- **WHAT THE TASK ASKS**: Only certain lines below are wanted: those starting at the line containing "split; [exact plain_names_vacation|]." and ending at the line containing "as (st & text", both included, each retyped exactly.

"""

(** C1 on three copies that fail: of a picture that cannot be read, on a
    disk that is full after one byte, and where the metadata cannot be
    set.  The first two end the run; after the third the picture counts as
    copied. *)
Lemma copy_failure_aborts_run_witness :
  process_files no_fault args_locked ["out"; "a"] [locked_1; locked_2] state_locked =
    (Return 1, logs ERROR "Copy verification failed: a_1.jpg" state_locked) /\
  copy_file_with_metadata disk_full (st_fs state_locked) (sf_path locked_2)
    (target_of ["out"; "a"] locked_2) = (Ok false, fs_cut_short) /\
  process_files disk_full args_locked ["out"; "a"] [locked_2; locked_1] state_locked =
    (Return 1, logs ERROR "Copy verification failed: a_2.jpg"
                    (set_fs state_locked fs_cut_short)) /\
  copy_file_with_metadata no_utime (st_fs state_locked) (sf_path locked_2)
    (target_of ["out"; "a"] locked_2) = (Ok false, fs_unstamped) /\
  process_files no_utime args_locked ["out"; "a"] [locked_2] state_locked =
    (Next, count_copied (logs DEBUG "Copied: a_2.jpg"
                              (set_fs state_locked fs_unstamped))).
Proof.
  pose proof (copy_failure_aborts_run no_fault args_locked ["out"; "a"] locked_1
                [locked_2] state_locked (st_fs state_locked)
                eq_refl eq_refl eq_refl) as (_ & Hstop & _ & Hnothing & _).
  pose proof (copy_failure_aborts_run disk_full args_locked ["out"; "a"] locked_2
                [locked_1] state_locked fs_cut_short
                eq_refl eq_refl eq_refl) as (_ & Hstop' & _ & _ & Hshort & _).
  pose proof (copy_failure_aborts_run no_utime args_locked ["out"; "a"] locked_2
                [] state_locked fs_unstamped
                eq_refl eq_refl eq_refl) as (_ & _ & Hgo & _ & _ & Hwhole).
  split; [|split; [reflexivity|split; [|split; [reflexivity|]]]].
  - exact (Hstop (proj2 (Hnothing (or_introl eq_refl)))).
  - apply Hstop'.
    apply (Hshort 1 "[Errno 28] No space left on device" "two" rw);
      [reflexivity|reflexivity|simpl; lia].
  - apply Hgo; [|reflexivity].
    apply (Hwhole false "[Errno 1] Operation not permitted"); reflexivity.
Defined.

(** C1 fails: the copy of the first picture fails with a permission error,
    and the run ends there with exit code 1; the second picture, which
    could be copied, is never processed. *)
Lemma copy_failure_stops_the_run :
  copy2 None (st_fs state_locked) ["src"; "a_1.jpg"] ["out"; "a"; "a_1.jpg"]
    = (Raise (PermissionError "[Errno 13] Permission denied: 'src/a_1.jpg'"),
       st_fs state_locked) /\
  fst (copy_file_with_metadata no_fault (st_fs state_locked) ["src"; "a_1.jpg"]
         ["out"; "a"; "a_1.jpg"]) = Ok false /\
  fst (process_files no_fault args_locked ["out"; "a"] [locked_1; locked_2] state_locked)
    = Return 1 /\
  fst (main ReSyntax.compile zip_store no_fault takes_all (Some args_locked) world_locked) = 1 /\
  exists_ (w_fs (snd (main ReSyntax.compile zip_store no_fault takes_all
                        (Some args_locked) world_locked)))
          ["out"; "a"; "a_2.jpg"] = false /\
  fst (copy_file_with_metadata no_fault (st_fs state_locked) ["src"; "a_2.jpg"]
         ["out"; "a"; "a_2.jpg"]) = Ok true.
Proof.
  repeat split; vm_compute; reflexivity.
Qed.

(** C2 on a pattern that does not compile. *)
Lemma validation_errors_exit_like_fatal_errors_witness :
  invalid_input ReSyntax.compile args_bad (w_fs world_vacation) /\
  exists msg,
    main ReSyntax.compile zip_store no_fault takes_all (Some args_bad) world_vacation
      = (1, print_stderr world_vacation msg).
Proof.
  assert (H : invalid_input ReSyntax.compile args_bad (w_fs world_vacation)).
  { right; right; right. eexists. vm_compute. reflexivity. }
  split; [exact H|].
  exact (proj1 (validation_errors_exit_like_fatal_errors
                  ReSyntax.compile zip_store no_fault takes_all
                  args_bad world_vacation) H).
Defined.

(** C2 fails: a pattern that does not compile and a copy that cannot be
    verified end the run with the same exit code, each with one line on
    the error stream. *)
Lemma validation_and_fatal_error_exit_alike :
  validate_pattern ReSyntax.compile (pattern args_bad)
    = Raise (ValueError "Invalid regex pattern: unterminated character set") /\
  fst (main ReSyntax.compile zip_store no_fault takes_all (Some args_bad) world_vacation) = 1 /\
  w_stderr (snd (main ReSyntax.compile zip_store no_fault takes_all (Some args_bad) world_vacation))
    = ["Error: Invalid regex pattern: unterminated character set"] /\
  fst (main ReSyntax.compile zip_store no_fault takes_all (Some args_locked) world_locked) = 1 /\
  w_stderr (snd (main ReSyntax.compile zip_store no_fault takes_all
                      (Some args_locked) world_locked))
    = ["photozipper - ERROR - Copy verification failed: a_1.jpg"].
Proof.
  repeat split; vm_compute; reflexivity.
Qed.

(** C3 on the preview of the holiday run. *)
Lemma dry_run_writes_only_the_log_witness :
  dry_run args_dry = true /\
  (forall k,
      k <> ["out"; "photozipper.log"] ->
      find_node (w_fs (snd (main ReSyntax.compile zip_store no_fault takes_all (Some args_dry)
                              world_vacation))) k
        = find_node fs_vacation k \/
      (find_node fs_vacation k = None /\
       find_node (w_fs (snd (main ReSyntax.compile zip_store no_fault takes_all (Some args_dry)
                               world_vacation))) k = Some (Dir rw))).
Proof.
  split; [reflexivity|].
  intros k Hk.
  apply (proj2 (dry_run_writes_only_the_log ReSyntax.compile zip_store no_fault takes_all
                  args_dry world_vacation eq_refl) k).
  vm_compute. congruence.
Defined.

(** C3 fails: the preview creates the output directory and writes the log
    file in it. *)
Lemma dry_run_creates_output_and_log :
  dry_run args_dry = true /\
  exists_ fs_vacation ["out"] = false /\
  main ReSyntax.compile zip_store no_fault takes_all (Some args_dry) world_vacation
    = (0, mkWorld (fs_vacation ++
                     [ (["out"], Dir rw);
                       (["out"; "photozipper.log"], File log_dry_run rw) ])%list
                  [("[DRY RUN] Would process 2 files in 1 groups"
                      ++ String Re.newline "" ++ "Groups: vacation")%string]
                  []) /\
  w_fs (snd (main ReSyntax.compile zip_store no_fault takes_all (Some args_dry) world_vacation))
    <> w_fs world_vacation.
Proof.
  repeat split; try (vm_compute; reflexivity). vm_compute. discriminate.
Qed.

Lemma plain_names_vacation : plain_names groups_vacation.
Proof.
  intros g [<-|[]]. split; [repeat split; discriminate|].
  intros sf [<-|[<-|[]]]; repeat split; discriminate.
Qed.

(** C4 on two holiday runs in a row. *)
Lemma second_run_changes_only_the_log_witness :
  main ReSyntax.compile zip_store no_fault takes_all (Some args_vacation) world_vacation
    = (0, world_vacation_done) /\
  scan_of_run ReSyntax.compile args_vacation world_vacation = Ok groups_vacation /\
  scan_of_run ReSyntax.compile args_vacation world_vacation_done = Ok groups_vacation /\
  plain_names groups_vacation /\
  exists st text,
    main ReSyntax.compile zip_store no_fault takes_all (Some args_vacation) world_vacation_done
      = (0, st_world st) /\
    files_copied st = 0 /\ files_skipped st = 2 /\
    st_fs st = write_data (w_fs world_vacation_done) ["out"; "photozipper.log"]
                 (fun data => (data ++ text)%string).
Proof.
  assert (H1 : main ReSyntax.compile zip_store no_fault takes_all
                 (Some args_vacation) world_vacation
               = (0, world_vacation_done)) by (vm_compute; reflexivity).
  assert (H2 : scan_of_run ReSyntax.compile args_vacation world_vacation
               = Ok groups_vacation) by (vm_compute; reflexivity).
  assert (H3 : scan_of_run ReSyntax.compile args_vacation world_vacation_done
               = Ok groups_vacation) by (vm_compute; reflexivity).
  split; [exact H1|]. split; [exact H2|]. split; [exact H3|].
  split; [exact plain_names_vacation|].
  destruct (second_run_changes_only_the_log ReSyntax.compile zip_store no_fault takes_all
              args_vacation world_vacation world_vacation_done groups_vacation
              ["out"; "photozipper.log"] eq_refl eq_refl eq_refl H1 eq_refl H2 H3
              plain_names_vacation)
    as (st & text & _ & Hm & Hc & Hs & _ & Hf & _).
  exists st, text. split; [exact Hm|]. split; [exact Hc|]. split; [exact Hs|exact Hf].
Defined.

(** C4 fails: the second run leaves the destination as the first run left
    it except for the log file, which has grown by the records of the
    second run. *)
Lemma second_run_appends_to_the_log :
  main ReSyntax.compile zip_store no_fault takes_all (Some args_vacation) world_vacation
    = (0, world_vacation_done) /\
  fst (main ReSyntax.compile zip_store no_fault takes_all
         (Some args_vacation) world_vacation_done) = 0 /\
  w_fs (snd (main ReSyntax.compile zip_store no_fault takes_all
                  (Some args_vacation) world_vacation_done))
    = fs_vacation_done (log_first_run ++ log_second_run) /\
  w_fs world_vacation_done = fs_vacation_done log_first_run /\
  find_node (fs_vacation_done (log_first_run ++ log_second_run)) ["out"; "photozipper.log"]
    <> find_node (fs_vacation_done log_first_run) ["out"; "photozipper.log"].
Proof.
  repeat split; try (vm_compute; reflexivity). vm_compute. discriminate.
Qed.

(** C6 on the first trip. *)
Lemma extract_group_is_leftmost_match_witness :
  ReSyntax.compile "trip\d{4}" = Ok re_trip /\
  extract_group ReSyntax.compile "my_trip2004_trip2005.jpg" "trip\d{4}"
    = Ok (Some "trip2004") /\
  (exists i j pre post,
     Re.span (list_ascii_of_string "my_trip2004_trip2005.jpg") re_trip i j /\
     (forall i' j',
        Re.span (list_ascii_of_string "my_trip2004_trip2005.jpg") re_trip i' j' ->
        i <= i') /\
     "trip2004" = substring i (j - i) "my_trip2004_trip2005.jpg" /\
     "my_trip2004_trip2005.jpg" = (pre ++ "trip2004" ++ post)%string /\
     String.length pre = i /\ String.length "trip2004" = j - i) /\
  (extract_group ReSyntax.compile "notes.txt" "trip\d{4}" = Ok None <->
   forall i j, ~ Re.span (list_ascii_of_string "notes.txt") re_trip i j).
Proof.
  assert (Hc : ReSyntax.compile "trip\d{4}" = Ok re_trip) by (vm_compute; reflexivity).
  assert (He : extract_group ReSyntax.compile "my_trip2004_trip2005.jpg" "trip\d{4}"
               = Ok (Some "trip2004")) by (vm_compute; reflexivity).
  split; [exact Hc|]. split; [exact He|]. split.
  - exact (proj1 (proj2 (extract_group_is_leftmost_match ReSyntax.compile
                           "my_trip2004_trip2005.jpg" "trip\d{4}" re_trip Hc))
             "trip2004" He).
  - exact (proj2 (proj2 (extract_group_is_leftmost_match ReSyntax.compile
                           "notes.txt" "trip\d{4}" re_trip Hc))).
Defined.

(** C7 on the three trips: the group of 2005 comes first, as its picture
    does in the listing; the text file and the directory are in no group. *)
Lemma scan_and_group_is_grouped_witness :
  ReSyntax.compile "trip\d{4}" = Ok re_trip /\
  iterdir fs_trips ["src"]
    = Ok ["trip2005_01.jpg"; "trip2004_01.jpg"; "notes.txt"; "trip2003";
          "trip2004_02.jpg"] /\
  scan_and_group ReSyntax.compile fs_trips ["src"] "trip\d{4}"
    = Ok (grouped (matched ReSyntax.compile fs_trips ["src"] "trip\d{4}"
                     ["trip2005_01.jpg"; "trip2004_01.jpg"; "notes.txt"; "trip2003";
                      "trip2004_02.jpg"])) /\
  grouped (matched ReSyntax.compile fs_trips ["src"] "trip\d{4}"
             ["trip2005_01.jpg"; "trip2004_01.jpg"; "notes.txt"; "trip2003";
              "trip2004_02.jpg"])
    = [ mkFileGroup "trip2005"
          [ mkSourceFile ["src"; "trip2005_01.jpg"] "trip2005_01.jpg" 1 "trip2005" ];
        mkFileGroup "trip2004"
          [ mkSourceFile ["src"; "trip2004_01.jpg"] "trip2004_01.jpg" 1 "trip2004";
            mkSourceFile ["src"; "trip2004_02.jpg"] "trip2004_02.jpg" 2 "trip2004" ] ].
Proof.
  assert (Hc : ReSyntax.compile "trip\d{4}" = Ok re_trip) by (vm_compute; reflexivity).
  split; [exact Hc|]. split; [reflexivity|]. split.
  - exact (scan_and_group_is_grouped ReSyntax.compile fs_trips ["src"] "trip\d{4}"
             re_trip _ Hc eq_refl).
  - vm_compute. reflexivity.
Defined.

"""

- **SOLUTION TO THIS TASK**:
  split; [exact plain_names_vacation|].
  destruct (second_run_changes_only_the_log ReSyntax.compile zip_store no_fault takes_all
              args_vacation world_vacation world_vacation_done groups_vacation
              ["out"; "photozipper.log"] eq_refl eq_refl eq_refl H1 eq_refl H2 H3
              plain_names_vacation)
    as (st & text & _ & Hm & Hc & Hs & _ & Hf & _).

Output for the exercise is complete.